GORDON BROWN’S budget promise of £1 billion more for the NHS next year seems at first glance to be a positive move in improving a desperately under-funded health service.

Jackie Grunsell

However, it would take over £20 billion to reach the European Union (EU) average health spending level (9.7% of gross domestic product).

Britain’s NHS has been grossly neglected for decades. The Wanless report shows that compared with the EU between 1972 and 1998, this country has under-funded the service to the tune of £267 billion.

That’s why staff in hospitals and practices are sceptical about the extra money. Ask any nurse, porter or receptionist what they think and they shrug their shoulders saying ‘I won’t hold my breath until I see some improvement with me own eyes’.

So far all New Labour’s promises have resulted in nothing. No doubt this winter will see another beds crisis, people are still dying whilst they wait for heart bypass operations and there’s still a postcode lottery on drugs and access to treatment depending on where you live.

This is the reality of the NHS for patients and those who work in it. What’s more, since the announcement of the £1 billion, Tony Blair has begun backtracking on his commitment to meet European average health spending by 2005, saying it is a “broad aim” not a promise!

Greater inequality

OF COURSE the rest of New Labour’s health agenda – its plans to push ahead with privatising services provided to the NHS – gets less attention. The private finance initiative (PFI) does not provide new money for public services as the government claims.

In fact services provided by PFI are more expensive so beds and jobs are cut in order to afford them. This ‘modernisation’ is already leading to poorer standards of care and greater inequality in the NHS. The cost of funding and subsidising these projects will quickly soak up any extra money from this budget and more.
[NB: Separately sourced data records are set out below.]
Definition is_safe_env_key (key : string) : bool := bool_decide (key ∈ SAFE_ENV_KEYS).
Definition is_lone_wrapper (words : list string) : bool := (length words =? 1) && is_wrapper_command words.
Definition is_safe_write_sink (path : string) : bool :=
  bool_decide (path ∈ ["/dev/null"; "/dev/stdout"; "/dev/stderr"]).

Definition find_actions : list string :=
  ["-delete"; "-exec"; "-execdir"; "-ok"; "-okdir"; "-fprint"; "-fprint0"; "-fprintf"; "-fls"].
Definition find_is_read_only (words : list string) : bool := forallb (λ w, negb (bool_decide (w ∈ find_actions))) words.

Definition launched_writes_nonsink (words : list string) : bool :=
  existsb (λ p, negb (is_safe_write_sink p)) (command_words_write_paths words).

(** The arguments of one [env]: an option, or an assignment to a key that is not
    cosmetic, up to the first plain word. *)
Fixpoint env_args_unsafe (args : list string) : bool :=
  match args with
  | [] => false
  | arg :: args =>
      if bool_decide (arg = "--") then false
      else if starts_with "-" arg then true
      else match split_once "="%char arg with
           | Some (key, _) => if is_safe_env_key key then env_args_unsafe args else true
           | None => false
           end
  end.
Fixpoint env_is_unsafe_n (n : nat) (current : list string) : bool :=
  match n with
  | 0 => false
  | S n =>
      if bool_decide ((shell_program_name <$> head current) = Some "env") && env_args_unsafe (drop 1 current) then true
      else match strip_wrapper_command current with Some inner => env_is_unsafe_n n inner | None => false end
  end.
Definition command_env_is_unsafe (words : list string) : bool := env_is_unsafe_n 8 words.

Definition nonflag_tokens (inner : list string) (n : nat) : list string :=
  take n (filter (λ w, starts_with "-" w = false) (drop 1 inner)).

Definition gh_groups : list string := ["pr"; "issue"; "release"; "run"; "workflow"; "repo"; "gist"].
Definition gh_reads : list string := ["view"; "list"; "status"; "checks"; "diff"].
Definition gh_subcommand_is_read_only (inner : list string) : bool :=
  match nonflag_tokens inner 2 with
  | [group; sub] =>
      (bool_decide (group ∈ gh_groups) && bool_decide (sub ∈ gh_reads)) ||
      (bool_decide (group = "auth") && bool_decide (sub = "status"))
  | [one] => bool_decide (one = "status")
  | _ => false
  end.

Definition npm_like (head : string) : bool := bool_decide (head ∈ ["npm"; "pnpm"; "yarn"]).

Definition launcher_subcommand (head : string) (inner : list string) : option string :=
  sub ← inner !! 1;
  Some (if npm_like head && bool_decide (sub = "x") then "exec"
        else if npm_like head && bool_decide (sub = "innit") then "init"
        else sub).

Definition is_remote_launcher (head : string) (inner : list string) : bool :=
  if bool_decide (head = "npx") || bool_decide (head = "uvx") then true
  else if bool_decide (head = "uv") && bool_decide (inner !! 1 = Some "tool") && bool_decide (inner !! 2 = Some "run")
  then true
  else match launcher_subcommand head inner with
       | None => false
       | Some sub =>
           npm_like head &&
           (bool_decide (sub ∈ ["dlx"; "create"; "explore"]) ||
            (bool_decide (sub = "init") && match inner !! 2 with Some a => negb (starts_with "-" a) | None => false end))
       end.

Inductive LaunchTarget : Type := NotLauncher | Inner (words : list string) | Unresolved.

(** The command at [start], which must not be an option. *)
Definition launch_at (inner : list string) (start : nat) : LaunchTarget :=
  match inner !! start with
  | Some tok => if starts_with "-" tok then Unresolved else Inner (drop start inner)
  | None => Unresolved
  end.
Definition explicit_launch_target (head : string) (inner : list string) : LaunchTarget :=
  match launcher_subcommand head inner with
  | None => NotLauncher
  | Some sub =>
      if bool_decide (head = "uv") && bool_decide (sub = "run") then launch_at inner 2
      else if bool_decide (head = "rustup") && bool_decide (sub = "run") then
        match inner !! 2 with
        | Some toolchain => if starts_with "-" toolchain then Unresolved else launch_at inner 3
        | None => Unresolved
        end
      else if npm_like head && bool_decide (sub = "exec") then
        launch_at inner (if bool_decide (inner !! 2 = Some "--") then 3 else 2)
      else NotLauncher
  end.

Definition package_managers : list string := ["uv"; "uvx"; "npm"; "npx"; "pnpm"; "yarn"; "rustup"].

Definition safe_subcommand (prog : string) (sub : option string) : bool :=
  match sub with
  | None => false
  | Some s =>
      if npm_like prog then bool_decide (s ∈ NPM_SAFE_SUBCOMMANDS)
      else if bool_decide (prog = "uv") then bool_decide (s ∈ UV_SAFE_SUBCOMMANDS)
      else if bool_decide (prog = "rustup") then bool_decide (s ∈ RUSTUP_SAFE_SUBCOMMANDS)
      else false
  end.

(** [git grep] with a pager to open files in, abbreviated options included. *)
Definition git_grep_opens (inner : list string) : bool :=
  match inner !! 1 with
  | Some s =>
      bool_decide (to_ascii_lowercase s = "grep") &&
      existsb (λ w,
        let flag := split_first (λ a, bool_decide (a = "="%char)) w in
        starts_with "-O" w || (starts_with "--o" flag && starts_with flag "--open-files-in-pager")) inner
  | None => false
  end.
Definition tree_writes (inner : list string) : bool :=
  existsb (λ w, (starts_with "-" w && negb (starts_with "--" w) && contains_byte "o"%char w) || starts_with "--output" w) inner.

(** The checks behind the package managers. *)
Definition plain_command_is_routine (head : string) (inner : list string) : bool :=
  if bool_decide (head = "find") then find_is_read_only inner
  else if bool_decide (head = "git") && git_grep_opens inner then false
  else if bool_decide (head = "tree") && tree_writes inner then false
  else if bool_decide (head = "gh") then gh_subcommand_is_read_only inner
  else
    let joined := to_ascii_lowercase (join " " inner) in
    existsb (λ p, matches_command_prefix joined (trim p)) ROUTINE_PREFIXES.

(** [package_manager_subcommand_is_routine]; [routine] judges the command that an
    explicit launcher runs. *)
Definition package_manager_subcommand_is_routine (routine : list string → bool) (prog : string) (inner : list string)
  : option bool :=
  if negb (bool_decide (prog ∈ package_managers)) then None
  else if is_remote_launcher prog inner then Some false
  else match explicit_launch_target prog inner with
       | Unresolved => Some false
       | Inner launched =>
           Some (negb (command_env_is_unsafe launched) && negb (launched_writes_nonsink launched) && routine launched)
       | NotLauncher => Some (safe_subcommand prog (launcher_subcommand prog inner))
       end.

Fixpoint routine_n (fuel : nat) (words : list string) : bool :=
  match fuel with
  | 0 => false
  | S fuel =>
      let inner := unwrap_wrappers words in
      match inner with
      | [] => true
      | first :: _ =>
          if is_lone_wrapper inner then true
          else
            let head := to_ascii_lowercase (shell_program_name first) in
            match package_manager_subcommand_is_routine (routine_n fuel) head inner with
            | Some routine => routine
            | None => plain_command_is_routine head inner
            end
      end
  end.
(** Every launcher takes at least two words off. *)
Definition bash_command_is_routine (words : list string) : bool := routine_n (S (length words)) words.

Section Bash.
Context `{BashParser}.

Definition assignment_key (node : Tree) (src : string) : string :=
  match head (omap (λ c, if bool_decide (kind c = "variable_name") then utf8_text c src else None) (children node)) with
  | Some text => text
  | None => default "" (split_first (λ a, bool_decide (a = "="%char)) <$> utf8_text node src)
  end.

Definition sets_unsafe_env (root : Tree) (src : string) (cmds : list PlainCommand) : bool :=
  existsb (λ n, bool_decide (kind n = "variable_assignment") && negb (is_safe_env_key (assignment_key n src))) (visited root) ||
  existsb (λ c, command_env_is_unsafe (words c)) cmds.

Definition classify_bash (cmd : string) : CV.ClassifierVerdict :=
  match try_parse_shell cmd with
  | None => CV.Block
  | Some tree =>
      match try_parse_word_only_commands_sequence tree cmd with
      | None => CV.Block
      | Some cmds =>
          if sets_unsafe_env tree cmd cmds then CV.Block
          else if existsb (λ p, negb (is_safe_write_sink p)) (command_write_paths_in_tree tree cmd) then CV.Block
          else if negb (bool_decide (cmds = [])) && forallb (λ c, bash_command_is_routine (words c)) cmds then CV.Allow
          else CV.Block
      end
  end.

End Bash.
End Routine.

(** * The verdict on a tool call *)

Module Export Heuristic.

Definition DANGEROUS_PATTERNS : list string :=
  ["rm -rf /"; "rm -rf /*"; "mkfs"; "dd if="; ":(){ :|:& };:"; "curl | sh"; "curl|sh"; "curl | bash";
   "curl|bash"; "wget | sh"; "wget|sh"; "wget | bash"; "wget|bash"; "chmod 777"; "chmod -r 777";
   "chmod +x /tmp"; "base64 -d"; "base64 --decode"; "nc -e"; "ncat -e"; "/dev/tcp/"; "shutdown"; "reboot";
   "useradd"; "userdel"; "passwd "; "chown -r /"; "iptables -f"; "kill -9 1"; "sudo rm"; "sudo dd";
   "sudo mkfs"; "exfiltrat"; "steal credential"; "send secrets"].
Definition HOSTILE_INTENT : list string :=
  ["delete all files"; "wipe the disk"; "exfiltrate"; "steal secrets"; "send my credentials"; "ignore safety";
   "bypass permission"].
Definition fetchers : list string := ["curl"; "wget"; "fetch"].
Definition into_shell : list string := ["| sh"; "|sh"; "| bash"; "|bash"; "| zsh"; "|zsh"].

(** What is scanned: the tool, the detail and the conversation in lower case. *)
Definition scanned (tool_name : string) (access_detail : option string) (context : ClassifierContext) : string :=
  to_ascii_lowercase tool_name +:+ " " +:+ to_ascii_lowercase (default "" access_detail) +:+ " " +:+
  to_ascii_lowercase (transcript_text context).

Section Sync.
Context `{BashParser} `{PermissionLibs}.

Definition classify_access (access : AK.AccessKind Json) : CV.ClassifierVerdict :=
  match access with
  | AK.Bash cmd => classify_bash cmd
  | AK.WebFetch _ => CV.Block
  | AK.Edit _ | AK.MCPTool _ _ => CV.Block
  | AK.Read _ | AK.Grep _ _ | AK.WebSearch _ => CV.Allow
  end.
Even the meagre amount of extra money Gordon Brown is offering has got to come from somewhere. As usual ordinary people will pay the price for decades of under-funding. The most likely sources are thought to be increased VAT or national insurance contributions.

Yet Brown managed to cut capital gains tax – a move that benefits the rich. People ask how we can afford millions to go to war in Afghanistan whilst patients still wait for hours on trolleys in corridors to be seen in A&E departments.
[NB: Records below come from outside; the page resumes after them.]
Definition run_modes (q : list PermissionCommand) (modes : bool * bool) : bool * bool :=
  fold_left (λ modes c, modes_after (yolo_pin m) c modes) q modes.

(** A command either sets one of the modes to a value of its own or leaves it, and so
    does a channel full of commands. *)
Definition sets_or_leaves (f : bool * bool → bool * bool) : Prop :=
  ((∃ v, ∀ x, (f x).1 = v) ∨ ∀ x, (f x).1 = x.1) ∧ ((∃ v, ∀ x, (f x).2 = v) ∨ ∀ x, (f x).2 = x.2).

Lemma modes_after_simple c : sets_or_leaves (modes_after (yolo_pin m) c).
Proof.
  destruct c as [r|b|b|c|l|i| |]; try (split; by right); unfold sets_or_leaves, modes_after.
  - split; [left; by exists (clamp_yolo b (yolo_pin m))|].
    destruct (clamp_yolo b (yolo_pin m)); [left; by exists false|by right].
  - split; [destruct b; [left; by exists false|by right]|left; by exists b].
Qed.
Lemma run_modes_simple q : sets_or_leaves (run_modes q).
Proof.
  induction q as [|c q IH]; [split; by right|]. destruct IH as [I1 I2], (modes_after_simple c) as [C1 C2].
  unfold sets_or_leaves, run_modes in *. cbn [fold_left]. split.
  - destruct I1 as [I1|I1]; [left; naive_solver|]. destruct C1 as [[v C1]|C1]; [left; exists v|right]; intros x; by rewrite I1, C1.
  - destruct I2 as [I2|I2]; [left; naive_solver|]. destruct C2 as [[v C2]|C2]; [left; exists v|right]; intros x; by rewrite I2, C2.
Qed.

(** A command that is applied at once and again at the end of the channel counts once. *)
Lemma early_application f g x y : sets_or_leaves f → sets_or_leaves g → g x = g y → f (g (f x)) = f (g y).
Proof.
  intros [F1 F2] [G1 G2] E. apply (f_equal fst) in E as E1. apply (f_equal snd) in E as E2.
  destruct (f (g (f x))) as [u1 u2] eqn:Eu, (f (g y)) as [v1 v2] eqn:Ev.
  apply (f_equal fst) in Eu as Eu1. apply (f_equal snd) in Eu as Eu2. apply (f_equal fst) in Ev as Ev1. apply (f_equal snd) in Ev as Ev2.
  cbn in *. f_equal.
  - destruct F1 as [[v F1]|F1]; [by rewrite F1 in Eu1, Ev1; congruence|]. rewrite F1 in Eu1, Ev1.
    destruct G1 as [[z G1]|G1]; [by rewrite G1 in Eu1, Ev1; congruence|]. rewrite !G1 in *. rewrite F1 in Eu1. congruence.
  - destruct F2 as [[v F2]|F2]; [by rewrite F2 in Eu2, Ev2; congruence|]. rewrite F2 in Eu2, Ev2.
    destruct G2 as [[z G2]|G2]; [by rewrite G2 in Eu2, Ev2; congruence|]. rewrite !G2 in *. rewrite F2 in Eu2. congruence.
Qed.

Definition actor_modes (a : Actor) : bool * bool := (yolo_mode a, auto_mode a).

Lemma request_modes a r w : actor_modes (after (handle_request m a r w)) = actor_modes a.
Proof.
  destruct (handled_moves m a r w) as [->|(a' & d & o & Hm & ->)]; [done|].
  assert (Ha : actor_modes a' = actor_modes a).
  { destruct Hm; [done..|]. unfold save, persist. by destruct (write_fails w). }
  rewrite <-Ha. unfold record_prompted. by destruct (prompted_decision_approved d o).
Qed.

Lemma process_modes s a c w :
  flags (process m s a c w).1 = modes_after (yolo_pin m) c (flags s) ∧
  actor_modes (process m s a c w).2 = modes_after (yolo_pin m) c (actor_modes a).
Proof.
  destruct c as [r|b|b|c|l|i| |]; cbn [process]; try done.
  - split; [done|]. apply request_modes.
  - split; [done|]. by destruct (b && _).
  - split; [done|]. unfold save, persist. by destruct (write_fails w).
Qed.

(** At most one mode, and no approving of everything under the pin. *)
Definition sound_modes (modes : bool * bool) : Prop := modes.1 && modes.2 = false ∧ (yolo_pin m ≠ None → modes.1 = false).
Lemma modes_after_sound c modes : sound_modes modes → sound_modes (modes_after (yolo_pin m) c modes).
Proof.
  intros [Hx Hp]. unfold sound_modes. destruct c as [r|b|b|c|l|i| |]; try done; cbn.
  - unfold clamp_yolo. destruct b; cbn; [|done]. case_bool_decide; cbn; tauto.
  - destruct b; cbn; [done|]. by rewrite andb_false_r.
Qed.

Definition coherent (s : System) : Prop :=
  sound_modes (flags (shared s)) ∧ sound_modes (actor_modes (actor s)) ∧
  run_modes (queue s) (flags (shared s)) = run_modes (queue s) (actor_modes (actor s)).

Lemma coherent_step ok s t : coherent s → system_step m ok s t → coherent t.
Proof.
  intros (Hf & Ha & Hq) [c|b|c rest w Hrun Hc Hok]; unfold coherent; cbn.
  - split_and!; [by apply (modes_after_sound c) in Hf|done|]. unfold run_modes. rewrite !fold_left_app. cbn [fold_left].
    change (flags (with_flags (shared s) ?x)) with (x.1, x.2). rewrite <-surjective_pairing.
    apply (early_application (modes_after (yolo_pin m) c) (run_modes (queue s)));
      [apply modes_after_simple|apply run_modes_simple|done].
  - done.
  - destruct (process_modes (shared s) (actor s) c w) as [-> ->]. split_and!; [by apply modes_after_sound..|].
    rewrite Hc in Hq. exact Hq.
Qed.

(** C6: Whatever the handles send and in whatever order the actor gets to it: approving
    everything and auto mode are never both on, neither for the actor nor for those
    who read the flags; under the managed pin approving everything is never on; and
    whenever the channel is empty the flags are the actor's modes. *)
Theorem modes_agree config initial_yolo fails dir ok s :
  session_reaches m ok (spawned m (seed_modes config initial_yolo (yolo_pin m)) fails dir) s →
  yolo_mode (actor s) && auto_mode (actor s) = false ∧ yolo_state (shared s) && auto_state (shared s) = false ∧
  (yolo_pin m ≠ None → yolo_mode (actor s) = false ∧ yolo_state (shared s) = false) ∧
  (queue s = [] → yolo_state (shared s) = yolo_mode (actor s) ∧ auto_state (shared s) = auto_mode (actor s)).
Proof.
  intros Hr. assert (Hc : coherent s).
  { assert (Hseed : sound_modes (seed_modes config initial_yolo (yolo_pin m))).
    { unfold sound_modes, seed_modes, clamp_yolo. cbn. destruct initial_yolo; cbn; [|done].
      case_bool_decide; cbn; split; try done; tauto. }
    assert (Hfirst : coherent (spawned m (seed_modes config initial_yolo (yolo_pin m)) fails dir)).
    { assert (Hm : actor_modes (spawn_actor m (seed_modes config initial_yolo (yolo_pin m)) fails dir)
        = seed_modes config initial_yolo (yolo_pin m)).
      { unfold spawn_actor. case_bool_decide; [|done]. by destruct fails. }
      unfold coherent, spawned. cbn [shared actor queue]. rewrite Hm. done. }
    revert Hfirst. clear Hseed. induction Hr as [s|s t u Hs Hr IH]; [done|]. intros Hk. by apply IH, (coherent_step ok s). }
  destruct Hc as ([Hf1 Hf2] & [Ha1 Ha2] & Hq). split_and!; [done|done|by auto|]. intros E. rewrite E in Hq. by injection Hq.
Qed.

End Modes.
End Modes.

(** * Scenes *)

Module ManagerScene.
#[local] Existing Instance PolicyScene.scene_libs.
#[local] Existing Instance PolicyScene.scene_bash.
#[local] Existing Instance AutoScene.scene_json.
#[local] Existing Instance PromptScene.scene_meta.
#[local] Existing Instance GateScene.scene_links.
#[local] Existing Instance GrantScene.scene_order.

Definition strict_engine : PolicyEngine := PolicyEngine_new (MkPolicy EnforceBlock SecurityCapabilities_default).
Definition ask_search : PermissionConfig :=
  PermissionConfig_new [MkRule RA.Ask TF.WebSearch None PM.Glob; MkRule RA.Ask TF.Bash (Some "make") PM.Glob;
                        MkRule RA.Deny TF.Bash (Some "rm") PM.Glob].
Definition with_config (config : option PermissionConfig) (remember : bool) (pin : option string) : Manager :=
  spawn_manager "/w" (MkPrompter AinxtPager remember) config [] pin None.
Definition plain : Manager := with_config (Some ask_search) false None.
Definition seeded (m : Manager) (yolo : bool) : System := spawned m (seed_modes None yolo (yolo_pin m)) false ∅.
Definition request_for (acc : AK.AccessKind Json) (forced : bool) : PermissionRequest := MkPermRequest acc "1" None None None forced.
Definition answering (option_id : string) : Surroundings :=
  MkSurroundings strict_engine false 1 false false false false false (AskedClient (ReplySelected option_id None)) false.
Definition ask (m : Manager) (s : System) (acc : AK.AccessKind Json) (opt : string) : Handled :=
  handle_request m (actor s) (request_for acc false) (answering opt).

(** A private key is read without a question although reading it is reserved to a
    human, and a search that an ask rule names is made without a question. *)
Theorem reserved_read_unasked :
  let r := request_for (AK.Read (Some "/home/u/.ssh/id_rsa")) true in
  let h := handle_request plain (actor (seeded plain false)) r (answering "reject-once") in
  sovereign_forced_prompt (gates plain r (answering "reject-once")) = true ∧
  answer h = Some Dec.Allow ∧ user_prompted (event h) = false.
Proof. by vm_compute. Qed.
Theorem ask_rule_on_search_ignored :
  let h := ask plain (seeded plain false) (AK.WebSearch "x") "reject-once" in
  policy_decision (gates plain (request_for (AK.WebSearch "x") false) (answering "reject-once")) = Some Dec.Ask ∧
  answer h = Some Dec.Allow ∧ user_prompted (event h) = false.
Proof. by vm_compute. Qed.

(** A domain allowed "this session" is found on disk by the next one. *)
Theorem session_domain_outlives_session :
  let m := with_config None true None in
  let h := ask m (seeded m false) (AK.WebFetch "https://a.b/c") "allow-always-domain" in
  answer (ask m (spawned m (false, false) false (state_dir (after h))) (AK.WebFetch "https://a.b/d") "reject-once") = Some Dec.Allow.
Proof. by vm_compute. Qed.

Lemma denial_binds_witness :
  let r := request_for (AK.Bash "ls | rm x") false in
  ∃ reason, handle_request plain (actor (seeded plain true)) r (answering "allow-once") =
    answered (actor (seeded plain true)) r (answering "allow-once") false (Dec.PolicyDeny reason) Reasons.POLICY_DENY.
Proof.
  intros r. apply (denial_binds plain (actor (seeded plain true)) r (answering "allow-once") eq_refl).
  apply (gates_rejects plain r (answering "allow-once")). eexists. by vm_compute.
Defined.

Lemma unasked_command_witness :
  ¬ denied plain (request_for (AK.Bash "ls") false).
Proof.
  destruct (unasked_command plain (actor (seeded plain false)) (request_for (AK.Bash "ls") false) (answering "reject-once") "ls"
    eq_refl) as [Hd _]; [by vm_compute|by vm_compute|exact Hd].
Defined.

Lemma ask_rule_binds_witness :
  let h := ask plain (seeded plain false) (AK.Bash "make") "allow-once" in
  answer h = Some Dec.Allow ∧ user_prompted (event h) = true.
Proof.
  intros h. assert (Ha : answer h = Some Dec.Allow) by by vm_compute. split; [exact Ha|].
  apply (ask_rule_binds plain (actor (seeded plain false)) (request_for (AK.Bash "make") false) (answering "allow-once"));
    [by vm_compute|done|done|exact I|exact Ha].
Defined.

Lemma quiet_kinds_unasked_witness :
  answer (ask plain (seeded plain false) (AK.WebSearch "x") "reject-once") = Some Dec.Allow.
Proof.
  apply (proj1 (quiet_kinds_unasked plain (actor (seeded plain false)) (request_for (AK.WebSearch "x") false) (answering "reject-once")
    eq_refl ltac:(rewrite <-(gates_rejects _ _ (answering "reject-once")); intros [r Hr]; by vm_compute in Hr) I)).
Defined.

Lemma human_demand_limits_witness :
  let r := request_for (AK.Read (Some "/home/u/.ssh/id_rsa")) true in
  ∃ reason, pre_decision plain (actor (seeded plain false)) r (gates plain r (answering "reject-once")) false = Some (Dec.Allow, reason).
Proof.
  intros r. destruct (human_demand_limits plain (actor (seeded plain false)) r (answering "reject-once")
    ltac:(by vm_compute) ltac:(by vm_compute) ltac:(by vm_compute)) as [Hp|Hp]; [by vm_compute in Hp|exact Hp].
Defined.

Lemma gate_off_state_fixed_witness :
  actor_state (after (ask plain (seeded plain false) (AK.WebFetch "https://a.b/c") "allow-always-domain")) = PermissionState_default.
Proof.
  exact (proj1 (gate_off_state_fixed plain (actor (seeded plain false)) (request_for (AK.WebFetch "https://a.b/c") false)
    (answering "allow-always-domain") _ eq_refl eq_refl)).
Defined.

(** A session in which a command is granted and approving everything is switched on
    under the pin. *)
Definition pinned : Manager := with_config None true (Some "managed").
Definition granting : list PermissionCommand := [CommandRequest (request_for (AK.Bash "make") false); SetYoloMode true].
Definition after_post (m : Manager) (s : System) : System := fold_left (posted m) granting s.
Definition after_take (m : Manager) (s : System) : System :=
  match queue s with
  | c :: rest => let x := process m (shared s) (actor s) c (answering "allow-always-command") in MkSystem x.1 x.2 rest false
  | [] => s
  end.
Definition ended : System := after_take pinned (after_take pinned (after_post pinned (seeded pinned true))).
Lemma take_step (ok : Surroundings → Prop) m s c rest : ok (answering "allow-always-command") → stopped s = false →
  queue s = c :: rest → c ≠ Shutdown → system_step m ok s (after_take m s).
Proof.
  intros Hok Hs Hq Hc. unfold after_take. rewrite Hq. cbv zeta.
  pose proof (step_take m ok s c rest (answering "allow-always-command") Hs Hq Hok) as Ht. by destruct c.
Qed.
Lemma pinned_reaches (ok : Surroundings → Prop) : ok (answering "allow-always-command") →
  session_reaches pinned ok (seeded pinned true) ended.
Proof.
  intros Hok. unfold session_reaches. 
  eapply rtc_l; [apply (step_post pinned ok _ (CommandRequest (request_for (AK.Bash "make") false)))|].
  eapply rtc_l; [apply (step_post pinned ok _ (SetYoloMode true))|].
  change (rtc (system_step pinned ok) (after_post pinned (seeded pinned true)) ended). unfold ended.
  eapply rtc_l; [by eapply take_step|]. eapply rtc_l; [|apply rtc_refl]. by eapply take_step.
Qed.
The goodwill of NHS staff is the only thing keeping the service going and many are getting burnt out and leaving the profession.

The government’s attempts to recruit nurses have worked but they have failed to provide enough extra training places for those applying. Some are waiting 18 months to get on a course.

Once trained the problem is persuading them to stay. Better pay and conditions have to be a priority. However the government prefer to pay academics to do years of research to work out why people are leaving. Why not just ask them?

The other major flaw in Brown’s spending plans is that a protracted recession would send all these promises out of the window and workers will be made to pay even more to maintain what little they have.

We need better funding for the NHS. But, on its own that isn’t enough. There needs to be a complete rethink of the way things are run to meet patients’ needs rather than make profits for private companies.

Bringing pharmaceutical companies into public ownership, run under democratic workers’ control, would release billions of the profits these businesses make out of people’s ill health.

The whole NHS would be run far better by groups of elected, accountable representatives of patients and workers, rather than bureaucrats who serve the interests of profit above patients.

New Labour have shown they are incapable of providing even minimal funding or effective planning for our NHS. The only alternative is socialism, which would provide the economic basis to give people a decent health service without discrimination.